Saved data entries
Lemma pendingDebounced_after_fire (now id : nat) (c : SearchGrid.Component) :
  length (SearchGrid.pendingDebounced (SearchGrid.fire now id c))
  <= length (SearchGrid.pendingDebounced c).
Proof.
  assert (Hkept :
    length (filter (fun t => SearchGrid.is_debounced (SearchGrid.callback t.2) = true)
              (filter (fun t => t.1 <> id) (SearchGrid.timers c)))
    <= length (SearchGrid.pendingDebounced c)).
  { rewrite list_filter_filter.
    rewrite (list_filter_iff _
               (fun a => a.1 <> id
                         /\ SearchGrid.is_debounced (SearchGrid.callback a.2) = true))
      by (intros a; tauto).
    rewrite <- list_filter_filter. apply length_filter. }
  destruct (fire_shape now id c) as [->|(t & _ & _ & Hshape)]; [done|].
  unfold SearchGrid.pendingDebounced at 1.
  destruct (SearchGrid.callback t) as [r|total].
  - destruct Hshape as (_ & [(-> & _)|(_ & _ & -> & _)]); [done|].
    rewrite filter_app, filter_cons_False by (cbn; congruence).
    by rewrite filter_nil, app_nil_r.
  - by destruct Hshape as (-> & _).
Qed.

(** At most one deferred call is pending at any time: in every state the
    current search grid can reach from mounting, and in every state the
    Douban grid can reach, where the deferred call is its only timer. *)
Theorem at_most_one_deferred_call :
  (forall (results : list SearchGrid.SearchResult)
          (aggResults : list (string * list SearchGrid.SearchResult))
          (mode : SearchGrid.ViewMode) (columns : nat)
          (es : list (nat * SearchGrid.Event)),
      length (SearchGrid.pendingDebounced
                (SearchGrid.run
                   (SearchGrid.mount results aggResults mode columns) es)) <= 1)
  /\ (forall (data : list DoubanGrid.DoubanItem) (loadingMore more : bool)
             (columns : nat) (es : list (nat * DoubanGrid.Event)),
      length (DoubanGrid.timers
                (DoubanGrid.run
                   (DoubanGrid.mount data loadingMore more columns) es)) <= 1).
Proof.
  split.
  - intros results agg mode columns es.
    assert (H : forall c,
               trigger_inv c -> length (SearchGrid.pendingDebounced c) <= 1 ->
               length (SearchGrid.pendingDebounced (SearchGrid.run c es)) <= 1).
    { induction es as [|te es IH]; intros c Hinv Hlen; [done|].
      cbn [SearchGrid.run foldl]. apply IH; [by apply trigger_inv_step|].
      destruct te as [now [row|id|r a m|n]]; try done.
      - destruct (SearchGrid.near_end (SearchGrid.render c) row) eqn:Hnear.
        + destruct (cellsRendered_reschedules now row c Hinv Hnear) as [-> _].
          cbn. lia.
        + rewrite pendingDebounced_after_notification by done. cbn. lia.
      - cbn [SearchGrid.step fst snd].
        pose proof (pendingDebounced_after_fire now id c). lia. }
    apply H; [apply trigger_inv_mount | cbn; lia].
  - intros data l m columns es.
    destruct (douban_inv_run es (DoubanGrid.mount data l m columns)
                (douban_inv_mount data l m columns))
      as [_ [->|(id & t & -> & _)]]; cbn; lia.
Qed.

...

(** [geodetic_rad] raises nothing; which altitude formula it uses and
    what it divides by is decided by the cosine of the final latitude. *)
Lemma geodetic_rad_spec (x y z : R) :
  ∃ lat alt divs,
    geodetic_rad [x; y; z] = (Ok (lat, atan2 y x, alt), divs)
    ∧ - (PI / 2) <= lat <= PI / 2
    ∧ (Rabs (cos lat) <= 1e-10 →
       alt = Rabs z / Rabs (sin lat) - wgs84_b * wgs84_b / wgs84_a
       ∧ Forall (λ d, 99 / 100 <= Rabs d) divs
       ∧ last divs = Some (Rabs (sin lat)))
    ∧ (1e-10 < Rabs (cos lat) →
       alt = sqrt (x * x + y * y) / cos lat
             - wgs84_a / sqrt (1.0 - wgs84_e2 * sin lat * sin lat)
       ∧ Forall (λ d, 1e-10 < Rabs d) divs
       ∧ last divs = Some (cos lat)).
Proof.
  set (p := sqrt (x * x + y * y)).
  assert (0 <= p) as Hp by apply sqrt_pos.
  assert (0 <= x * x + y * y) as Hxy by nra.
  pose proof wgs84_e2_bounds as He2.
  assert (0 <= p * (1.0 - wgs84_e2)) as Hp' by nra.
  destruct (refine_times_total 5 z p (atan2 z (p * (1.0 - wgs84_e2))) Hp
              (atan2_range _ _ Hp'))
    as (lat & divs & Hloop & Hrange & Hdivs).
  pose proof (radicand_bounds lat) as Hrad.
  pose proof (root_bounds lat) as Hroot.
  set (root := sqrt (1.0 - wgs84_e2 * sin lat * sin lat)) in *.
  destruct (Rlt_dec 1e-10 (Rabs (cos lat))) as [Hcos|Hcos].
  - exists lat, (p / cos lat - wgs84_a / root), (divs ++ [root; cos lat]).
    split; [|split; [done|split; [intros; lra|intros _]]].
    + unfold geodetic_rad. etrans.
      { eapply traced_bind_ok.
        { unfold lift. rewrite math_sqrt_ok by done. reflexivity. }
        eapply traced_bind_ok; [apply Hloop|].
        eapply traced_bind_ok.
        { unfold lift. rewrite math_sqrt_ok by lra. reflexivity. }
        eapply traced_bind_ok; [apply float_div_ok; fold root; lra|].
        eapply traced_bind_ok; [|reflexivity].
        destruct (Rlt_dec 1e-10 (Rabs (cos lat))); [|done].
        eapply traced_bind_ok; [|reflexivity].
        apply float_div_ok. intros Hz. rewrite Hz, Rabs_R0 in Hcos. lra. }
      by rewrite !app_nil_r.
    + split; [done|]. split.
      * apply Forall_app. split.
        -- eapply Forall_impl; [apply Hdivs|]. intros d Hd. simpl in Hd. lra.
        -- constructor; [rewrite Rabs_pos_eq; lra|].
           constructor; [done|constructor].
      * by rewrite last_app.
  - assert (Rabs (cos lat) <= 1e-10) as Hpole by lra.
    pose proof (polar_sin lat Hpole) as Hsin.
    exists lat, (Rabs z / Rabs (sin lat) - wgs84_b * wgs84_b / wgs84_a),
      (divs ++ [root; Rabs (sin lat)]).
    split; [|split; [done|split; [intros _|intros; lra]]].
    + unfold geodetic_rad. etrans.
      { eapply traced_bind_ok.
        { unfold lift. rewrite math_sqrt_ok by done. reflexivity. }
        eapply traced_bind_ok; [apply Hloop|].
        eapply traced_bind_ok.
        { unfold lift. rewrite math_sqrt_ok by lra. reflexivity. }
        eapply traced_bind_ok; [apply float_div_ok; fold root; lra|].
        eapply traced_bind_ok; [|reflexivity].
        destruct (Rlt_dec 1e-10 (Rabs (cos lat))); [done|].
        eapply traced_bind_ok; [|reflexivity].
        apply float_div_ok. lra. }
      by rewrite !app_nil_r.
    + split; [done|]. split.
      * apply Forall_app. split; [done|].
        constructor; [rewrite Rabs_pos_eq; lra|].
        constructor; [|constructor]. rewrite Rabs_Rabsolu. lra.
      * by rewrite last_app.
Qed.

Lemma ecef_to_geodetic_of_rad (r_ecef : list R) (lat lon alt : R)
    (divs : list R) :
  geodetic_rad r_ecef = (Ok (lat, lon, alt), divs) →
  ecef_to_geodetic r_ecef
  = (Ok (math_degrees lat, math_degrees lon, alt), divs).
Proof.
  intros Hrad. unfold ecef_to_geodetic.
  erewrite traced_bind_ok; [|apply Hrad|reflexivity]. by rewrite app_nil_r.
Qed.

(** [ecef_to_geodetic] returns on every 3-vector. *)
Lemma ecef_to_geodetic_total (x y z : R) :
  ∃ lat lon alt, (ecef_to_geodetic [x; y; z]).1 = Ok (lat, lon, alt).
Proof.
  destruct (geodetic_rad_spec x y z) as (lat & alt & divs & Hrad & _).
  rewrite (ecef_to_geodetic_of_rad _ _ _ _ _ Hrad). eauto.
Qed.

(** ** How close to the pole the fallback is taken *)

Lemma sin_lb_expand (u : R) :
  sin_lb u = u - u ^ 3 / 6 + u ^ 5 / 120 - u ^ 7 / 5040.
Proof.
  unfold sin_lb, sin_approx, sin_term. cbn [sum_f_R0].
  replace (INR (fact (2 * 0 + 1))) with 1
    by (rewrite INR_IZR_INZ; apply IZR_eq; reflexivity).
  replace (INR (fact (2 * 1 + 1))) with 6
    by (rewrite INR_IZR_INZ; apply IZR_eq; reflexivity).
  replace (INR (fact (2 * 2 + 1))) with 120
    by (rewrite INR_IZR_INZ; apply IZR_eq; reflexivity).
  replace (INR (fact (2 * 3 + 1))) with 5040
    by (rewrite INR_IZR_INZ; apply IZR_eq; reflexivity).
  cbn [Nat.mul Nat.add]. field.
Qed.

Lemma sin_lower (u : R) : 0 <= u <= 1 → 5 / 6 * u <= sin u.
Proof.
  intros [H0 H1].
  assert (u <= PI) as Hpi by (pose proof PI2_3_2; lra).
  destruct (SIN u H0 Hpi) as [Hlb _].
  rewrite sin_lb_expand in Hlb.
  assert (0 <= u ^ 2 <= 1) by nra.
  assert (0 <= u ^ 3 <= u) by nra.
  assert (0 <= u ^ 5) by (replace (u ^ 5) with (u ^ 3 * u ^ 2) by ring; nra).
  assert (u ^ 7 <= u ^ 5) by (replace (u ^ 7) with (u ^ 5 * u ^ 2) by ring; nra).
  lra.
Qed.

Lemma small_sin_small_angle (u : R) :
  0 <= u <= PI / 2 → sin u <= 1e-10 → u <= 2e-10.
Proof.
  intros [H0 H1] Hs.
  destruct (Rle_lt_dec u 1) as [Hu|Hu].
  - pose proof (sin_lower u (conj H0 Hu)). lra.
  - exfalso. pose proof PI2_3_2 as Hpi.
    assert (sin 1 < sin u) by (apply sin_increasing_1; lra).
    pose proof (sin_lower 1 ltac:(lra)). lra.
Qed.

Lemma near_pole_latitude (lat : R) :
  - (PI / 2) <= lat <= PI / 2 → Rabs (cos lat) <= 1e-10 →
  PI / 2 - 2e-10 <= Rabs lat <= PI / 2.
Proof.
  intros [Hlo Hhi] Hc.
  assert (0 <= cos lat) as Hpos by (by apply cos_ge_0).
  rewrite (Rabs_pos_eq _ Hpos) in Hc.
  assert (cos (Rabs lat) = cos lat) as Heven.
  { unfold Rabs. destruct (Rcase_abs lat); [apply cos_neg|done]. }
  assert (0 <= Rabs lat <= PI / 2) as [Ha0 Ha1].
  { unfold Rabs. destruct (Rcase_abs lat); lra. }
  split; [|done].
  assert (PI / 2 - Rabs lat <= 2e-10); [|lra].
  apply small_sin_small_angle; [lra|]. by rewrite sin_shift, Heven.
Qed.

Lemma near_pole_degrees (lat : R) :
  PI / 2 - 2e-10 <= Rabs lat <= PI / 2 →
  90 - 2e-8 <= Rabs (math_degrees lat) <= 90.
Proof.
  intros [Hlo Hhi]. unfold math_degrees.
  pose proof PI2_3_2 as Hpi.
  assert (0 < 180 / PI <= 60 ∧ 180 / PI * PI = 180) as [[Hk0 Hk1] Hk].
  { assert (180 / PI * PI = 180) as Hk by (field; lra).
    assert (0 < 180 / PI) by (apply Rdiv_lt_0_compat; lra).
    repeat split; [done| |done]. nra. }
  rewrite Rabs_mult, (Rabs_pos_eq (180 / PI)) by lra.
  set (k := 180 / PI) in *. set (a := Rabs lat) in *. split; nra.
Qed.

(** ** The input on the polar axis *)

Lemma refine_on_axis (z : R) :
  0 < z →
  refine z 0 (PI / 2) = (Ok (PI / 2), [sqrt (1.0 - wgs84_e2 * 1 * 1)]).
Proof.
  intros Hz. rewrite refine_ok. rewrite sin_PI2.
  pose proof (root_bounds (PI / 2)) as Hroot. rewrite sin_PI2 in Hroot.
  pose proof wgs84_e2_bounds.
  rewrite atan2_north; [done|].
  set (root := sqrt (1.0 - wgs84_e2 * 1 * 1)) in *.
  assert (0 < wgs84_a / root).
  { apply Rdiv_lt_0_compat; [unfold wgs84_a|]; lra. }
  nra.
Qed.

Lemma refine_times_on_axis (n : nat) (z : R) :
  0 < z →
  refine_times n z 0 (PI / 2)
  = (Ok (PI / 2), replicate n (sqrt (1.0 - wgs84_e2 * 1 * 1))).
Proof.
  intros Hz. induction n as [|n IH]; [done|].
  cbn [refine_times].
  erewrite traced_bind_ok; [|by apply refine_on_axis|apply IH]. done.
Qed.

---

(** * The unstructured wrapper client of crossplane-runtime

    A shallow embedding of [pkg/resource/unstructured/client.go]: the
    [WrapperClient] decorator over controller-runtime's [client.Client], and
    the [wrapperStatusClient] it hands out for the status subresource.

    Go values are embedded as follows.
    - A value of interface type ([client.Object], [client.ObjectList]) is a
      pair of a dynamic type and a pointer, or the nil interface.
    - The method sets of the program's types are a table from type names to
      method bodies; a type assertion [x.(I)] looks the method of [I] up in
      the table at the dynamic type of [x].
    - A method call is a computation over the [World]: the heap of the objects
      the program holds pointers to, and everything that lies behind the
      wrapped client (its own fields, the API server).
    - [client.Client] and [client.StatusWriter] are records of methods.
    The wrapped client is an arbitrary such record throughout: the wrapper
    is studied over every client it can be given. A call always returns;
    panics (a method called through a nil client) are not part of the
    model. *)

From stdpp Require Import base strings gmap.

[WHAT YOU SHOULD DO]
Please go through each line of the data and count those that contain the string "Hpos"; give that number alone.

[SOLUTION TO THE PROBLEM]
2